# DATA FOR REVIEW
=== Begin Enclosure ===

Definition evaluate_inbound (datagram : list Z) (peer_ip : Ipv4Addr) (peer_ipv6 : Ipv6Addr)
  : outcome InboundDecision :=
  if MAX_PEER_DATAGRAM <? len datagram then Ret DropMalformed
  else
    info <-! parse_packet_info datagram;
    match info with
    | None => Ret DropMalformed
    | Some info =>
        let src_ok :=
          match src_ip info with
          | V4 v4 => v4 =? peer_ip
          | V6 v6 => bool_decide (v6 = peer_ipv6)
          end in
        if negb src_ok then Ret DropSpoof else Ret Accept
    end.

(** ** Diagnostics *)
Definition path_flap_decision (now window_start count threshold window : Z) : bool * Z * Z :=
  if window <=? saturating_sub now window_start then (true, now, 1)
  else
    let new_count := wrap 32 (count + 1) in
    (new_count <=? threshold, window_start, new_count).

Inductive TransportAddr :=
| Ip4 (ip : Ipv4Addr) (port : Z)
| Ip6 (ip : Ipv6Addr) (port : Z)
| Relay (url : string)
| Custom (transport_id : Z) (addr : list Z).

Definition is_self_candidate (addr : TransportAddr) (subnet : Subnet) : bool :=
  match addr with
  | Ip4 ip _ => ip_in_subnet ip subnet
  | _ => false
  end.

(** ** Closing *)
Definition LEAVE_CODE : Z := 125534.
Definition ABUSE_CODE : Z := 700510.
Definition KICK_CODE : Z := 85229.

Inductive CloseReason := Left | Kicked | Other.

Definition prunes_member (r : CloseReason) : bool :=
  match r with Left => true | _ => false end.

Inductive ConnectionError :=
| ApplicationClosed (error_code : Z)
| OtherError.

Definition close_reason (e : ConnectionError) : CloseReason :=
  match e with
  | ApplicationClosed code =>
      if code =? LEAVE_CODE then Left else if code =? KICK_CODE then Kicked else Other
  | OtherError => Other
  end.

Record DisconnectEvent := mkDisconnectEvent {
  de_endpoint_id : EndpointId;
  de_ip : Ipv4Addr;
  de_ipv6 : Ipv6Addr;
  de_network : string;
  de_reason : CloseReason;
  de_conn_stable_id : option Z;
  de_uptime : option Z;
}.

Section Transmit.
Context {W Conn : Type} (max_datagram_size : W -> Conn -> option Z)
  (buffer_space : W -> Conn -> W * Z) (send_datagram : W -> Conn -> list Z -> W * bool).

(** [sent] records the datagrams the library took, in order. *)
Record TxState := mkTx {
  tx_world : W;
  tx_stats : ForwardMetrics;
  tx_next_frag6_id : Z;
  tx_sent : list (list Z);
}.

Definition set_world (s : TxState) (w : W) : TxState :=
  mkTx w (tx_stats s) (tx_next_frag6_id s) (tx_sent s).
Definition map_stats (s : TxState) (f : ForwardMetrics -> ForwardMetrics) : TxState :=
  mkTx (tx_world s) (f (tx_stats s)) (tx_next_frag6_id s) (tx_sent s).

Definition tx_drop (s : TxState) (r : DropReason) : TxState := map_stats s (fun st => record_drop st r).

(** [send_datagram] with the accounting both paths do. *)
Definition send_counted (s : TxState) (conn : Conn) (d : list Z) : TxState :=
  let '(w, ok) := send_datagram (tx_world s) conn d in
  if ok then mkTx w (record_tx (tx_stats s) (len d)) (tx_next_frag6_id s) (tx_sent s ++ [d])
  else tx_drop (set_world s w) SendFailure.

Definition fragment_set_wire_len (fragments : list (list Z)) : Z :=
  foldr (fun f acc => len f + acc) 0 fragments.

(** The [for] loop over the fragments: a full buffer ends it, a failed send does
    not. *)
Fixpoint send_fragments (s : TxState) (conn : Conn) (fragments : list (list Z)) : TxState :=
  match fragments with
  | [] => s
  | frag :: rest =>
      let '(w, space) := buffer_space (tx_world s) conn in
      let s := set_world s w in
      if space <? len frag then tx_drop s Backpressure
      else send_fragments (send_counted s conn frag) conn rest
  end.

Definition send_fragment_set (s : TxState) (conn : Conn) (fragments : list (list Z)) : TxState :=
  let total := fragment_set_wire_len fragments in
  let '(w, space) := buffer_space (tx_world s) conn in
  let s := set_world s w in
  if space <? total then tx_drop s Backpressure else send_fragments s conn fragments.

(** The branch for a packet that exceeds the connection's datagram size. *)
Definition send_oversized (s : TxState) (conn : Conn) (pkt : list Z) (max_dgram : Z)
  : outcome TxState :=
  match (fun b => Z.shiftr b 4) <$> head pkt with
  | Some 4 =>
      r <-! fragment_ipv4 pkt max_dgram;
      Ret (match r with
           | Some fragments => send_fragment_set (map_stats s record_fragmented_ipv4) conn fragments
           | None => tx_drop s FragmentationFailed
           end)
  | Some 6 =>
      let id := tx_next_frag6_id s in
      let s := mkTx (tx_world s) (tx_stats s) (wrap 32 (id + 1)) (tx_sent s) in
      r <-! fragment_ipv6 pkt id max_dgram;
      Ret (match r with
           | Some fragments => send_fragment_set (map_stats s record_fragmented_ipv6) conn fragments
           | None => tx_drop s FragmentationFailed
           end)
  | _ => Ret (tx_drop s SendFailure)
  end.

(** One packet of the TUN read loop; [n] is its length. *)
Definition run_mesh_packet (s : TxState) (peers : PeerTable Conn) (pkt : list Z) : outcome TxState :=
  let n := len pkt in
  if n =? 0 then Ret s
  else
    info <-! parse_packet_info pkt;
    match info with
    | None => Ret s
    | Some info =>
        let lookup := match dst_ip info with
                      | V4 v4 => lookup_v4 peers v4
                      | V6 v6 => lookup_v6 peers v6
                      end in
        match lookup with
        | None => Ret (tx_drop s NoPeer)
        | Some route =>
            match max_datagram_size (tx_world s) (pr_conn route) with
            | None => Ret (tx_drop s SendFailure)
            | Some max_dgram =>
                if n <=? max_dgram then
                  let '(w, space) := buffer_space (tx_world s) (pr_conn route) in
                  let s := set_world s w in
                  if space <? n then Ret (tx_drop s Backpressure)
                  else Ret (send_counted s (pr_conn route) pkt)
                else send_oversized s (pr_conn route) pkt max_dgram
            end
        end
    end.

End Transmit.
Arguments TxState : clear implicits.

(** ** The reader of one peer *)
Record RxState := mkRx {
  rx_reassembler : Ipv6Reassembler;
  rx_stats : ForwardMetrics;
  rx_tun : list (list Z);
}.

(** One datagram; [rx_tun] collects what is handed to the TUN writer. *)
Definition peer_reader_datagram (peer_ip : Ipv4Addr) (peer_ipv6 : Ipv6Addr) (s : RxState)
  (t_gc t_seen : Z) (datagram : list Z) : outcome RxState :=
  r <-! accept (rx_reassembler s) t_gc t_seen datagram;
  let '(reasm, out) := r in
  let s := mkRx reasm (rx_stats s) (rx_tun s) in
  let drop reason := mkRx reasm (record_drop (rx_stats s) reason) (rx_tun s) in
  let process packet :=
    d <-! evaluate_inbound packet peer_ip peer_ipv6;
    Ret (match d with
         | Accept => mkRx reasm (record_rx (rx_stats s) (len packet)) (rx_tun s ++ [packet])
         | DropMalformed => drop Malformed
         | DropSpoof => drop Spoof
         end) in
  match out with
  | NotAFragment => process datagram
  | Complete full => process full
  | Waiting => Ret s
  | Rejected => Ret (drop Malformed)
  end.

(** The writer drops packets while the data plane is in standby. *)
Definition tun_writer (active : bool) (device : list (list Z)) (packet : list Z) : list (list Z) :=
  if active then (device ++ [packet])%list else device.

Fixpoint peer_reader (peer_ip : Ipv4Addr) (peer_ipv6 : Ipv6Addr) (s : RxState)
  (l : list (Z * Z * list Z)) : outcome RxState :=
  match l with
  | [] => Ret s
  | (tg, ts, d) :: rest =>
      s' <-! peer_reader_datagram peer_ip peer_ipv6 s tg ts d;
      peer_reader peer_ip peer_ipv6 s' rest
  end.

(** The end of the reader: the event the error of [read_datagram] becomes. *)
Definition peer_reader_lost (peer_id : EndpointId) (peer_ip : Ipv4Addr) (peer_ipv6 : Ipv6Addr)
  (network : string) (stable_id established now : Z) (e : ConnectionError) : DisconnectEvent :=
  mkDisconnectEvent peer_id peer_ip peer_ipv6 network (close_reason e) (Some stable_id)
    (Some (saturating_sub now established)).

(** ** Path events *)
Inductive PathEvent :=
| Opened (remote_addr : TransportAddr)
| Closed (remote_addr : TransportAddr)
| Selected (remote_addr : TransportAddr)
| Lagged (missed : Z)
| UnknownEvent.

Inductive Level := TRACE | DEBUG | INFO | WARN.

#[export] Instance Level_eq_dec : EqDecision Level.
Proof. solve_decision. Defined.

Record FlapState := mkFlap {
  flap_window_start : Z;
  flap_count : Z;
}.

(** One event: the level it is logged at and the state after it. *)
Definition log_path_event (subnet : Subnet) (threshold window now : Z) (s : FlapState)
  (event : PathEvent) : FlapState * Level :=
  match event with
  | Opened a | Closed a => (s, if is_self_candidate a subnet then TRACE else DEBUG)
  | Selected a =>
      if is_self_candidate a subnet then (s, TRACE)
      else
        let '(log_at_info, start, count) :=
          path_flap_decision now (flap_window_start s) (flap_count s) threshold window in
        (mkFlap start count, if log_at_info then INFO else DEBUG)
  | Lagged _ => (s, WARN)
  | UnknownEvent => (s, DEBUG)
  end.

Fixpoint log_path_loop (subnet : Subnet) (threshold window : Z) (s : FlapState)
  (events : list (Z * PathEvent)) : list Level :=
  match events with
  | [] => []
  | (now, e) :: rest =>
      let '(s', l) := log_path_event subnet threshold window now s e in
      l :: log_path_loop subnet threshold window s' rest
  end.

Definition log_path_events (subnet : Subnet) (threshold window : option Z) (start : Z)
  (events : list (Z * PathEvent)) : list Level :=
  log_path_loop subnet (default PATH_FLAP_THRESHOLD threshold)
    (default PATH_FLAP_WINDOW_SECS window * 10 ^ 9) (mkFlap start 0) events.

(** ** What the reader lets through *)

(** The packet holds a whole header and its source is the peer's address. *)
Definition sourced_from (peer_ip : Ipv4Addr) (peer_ipv6 : Ipv6Addr) (p : list Z) : Prop :=
  len p <= MAX_PEER_DATAGRAM
  /\ ((Z.shiftr (byte_of p 0) 4 = 4 /\ 20 <= Z.land (byte_of p 0) 15 * 4 <= len p
       /\ from_be32 (byte_of p 12) (byte_of p 13) (byte_of p 14) (byte_of p 15) = peer_ip)
      \/ (Z.shiftr (byte_of p 0) 4 = 6 /\ 40 <= len p /\ sub_bytes p 8 24 = peer_ipv6)).

Lemma evaluate_inbound_spec p peer_ip peer_ipv6 :
  exists d, evaluate_inbound p peer_ip peer_ipv6 = Ret d
    /\ (d = Accept <-> sourced_from peer_ip peer_ipv6 p).
Proof.
  unfold evaluate_inbound, sourced_from.
  destruct (Z.ltb_spec MAX_PEER_DATAGRAM (len p)) as [|Hle].
  { exists DropMalformed. split; [done|]. split; [done|]. intros [? _]. lia. }
  destruct (parse_packet_info_spec p) as (r & E & Hr).
  rewrite E. cbn [obind]. destruct r as [info|].
  - specialize (Hr info eq_refl). cbv zeta in Hr. unfold byte_of.
    destruct Hr as [(H4 & Hih & -> & _)|(H6 & H40 & -> & _)].
    + match goal with |- context [?a =? peer_ip] => destruct (Z.eqb_spec a peer_ip) end; cbn [negb].
      * exists Accept. split; [done|]. split; [|done]. auto.
      * exists DropSpoof. split; [done|]. split; [done|]. intros [_ [(_ & _ & ?)|(? & _)]]; [done|lia].
    + case_bool_decide; cbn [negb].
      * exists Accept. split; [done|]. split; [|done]. auto.
      * exists DropSpoof. split; [done|]. split; [done|]. intros [_ [(? & _)|(_ & _ & ?)]]; [lia|done].
  - exists DropMalformed. split; [done|]. split; [done|]. intros [_ Hs]. exfalso.
    destruct (parse_packet_info_some p) as [info Hi]; [|congruence].
    unfold byte_of in *. destruct Hs as [(? & ? & _)|(? & ? & _)]; auto.
Qed.

Lemma evaluate_inbound_accept p peer_ip peer_ipv6 :
  sourced_from peer_ip peer_ipv6 p -> evaluate_inbound p peer_ip peer_ipv6 = Ret Accept.
Proof. destruct (evaluate_inbound_spec p peer_ip peer_ipv6) as (d & -> & Hd). intros ->%Hd. done. Qed.

Definition reader_ok (peer_ip : Ipv4Addr) (peer_ipv6 : Ipv6Addr) (s : RxState) : Prop :=
  reassembler_ok (rx_reassembler s) /\ Forall (sourced_from peer_ip peer_ipv6) (rx_tun s).

Lemma peer_reader_datagram_ok peer_ip peer_ipv6 s tg ts d :
  bytes_ok d -> reader_ok peer_ip peer_ipv6 s ->
  exists s', peer_reader_datagram peer_ip peer_ipv6 s tg ts d = Ret s' /\ reader_ok peer_ip peer_ipv6 s'.
Proof.
  intros Hd [Hr Ht]. unfold peer_reader_datagram.
  destruct (accept_ok (rx_reassembler s) tg ts d Hd Hr) as (st & out & -> & Hst & _). cbn [obind].
  assert (forall p, exists s',
    (dd <-! evaluate_inbound p peer_ip peer_ipv6;
     Ret (match dd with
          | Accept => mkRx st (record_rx (rx_stats s) (len p)) (rx_tun s ++ [p])
          | DropMalformed => mkRx st (record_drop (rx_stats s) Malformed) (rx_tun s)
          | DropSpoof => mkRx st (record_drop (rx_stats s) Spoof) (rx_tun s)
          end)) = Ret s' /\ reader_ok peer_ip peer_ipv6 s') as Hp.
  { intros p. destruct (evaluate_inbound_spec p peer_ip peer_ipv6) as (dd & -> & Hdd). cbn [obind].
    eexists. split; [done|]. destruct dd; split; cbn; auto.
    apply Forall_app. split; [done|]. constructor; [|done]. by apply Hdd. }
  destruct out; cbn [rx_stats rx_tun]; try apply Hp; eexists; (split; [done|]); split; done.
Qed.

(** C14: whatever datagrams a peer sends, in whatever order and at whatever times,
    its reader never panics, its reassembler stays within its bounds, and every
    packet handed to the TUN device is at most 1500 bytes, has a complete IPv4 or
    IPv6 header and carries the peer's own mesh address as its source, also when
    it was put together from fragments. *)
Theorem peer_reader_no_spoofing (peer_ip : Ipv4Addr) (peer_ipv6 : Ipv6Addr) (stats : ForwardMetrics)
  (l : list (Z * Z * list Z)) :
  Forall (fun a => bytes_ok a.2) l ->
  exists s, peer_reader peer_ip peer_ipv6 (mkRx ∅ stats []) l = Ret s
    /\ reassembler_ok (rx_reassembler s) /\ Forall (sourced_from peer_ip peer_ipv6) (rx_tun s).
Proof.
  assert (reader_ok peer_ip peer_ipv6 (mkRx ∅ stats [])) as H0.
  { split; [|constructor]. split; [vm_compute; lia|apply map_Forall_empty]. }
  revert H0. generalize (mkRx ∅ stats []) as s. induction l as [|[[tg ts] d] l IH]; intros s Hs Hl.
  - exists s. split; [done|exact Hs].
  - apply Forall_cons in Hl as [Hd Hl]. cbn [peer_reader].
    destruct (peer_reader_datagram_ok peer_ip peer_ipv6 s tg ts d Hd Hs) as (s' & -> & Hs').
    cbn [obind]. by apply IH.
Qed.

=== End Enclosure ===

# EXERCISE
Using the listing above, pick out each line that contains the word "Kicked", then copy it.

# ANSWER BOX
Inductive CloseReason := Left | Kicked | Other.
      if code =? LEAVE_CODE then Left else if code =? KICK_CODE then Kicked else Other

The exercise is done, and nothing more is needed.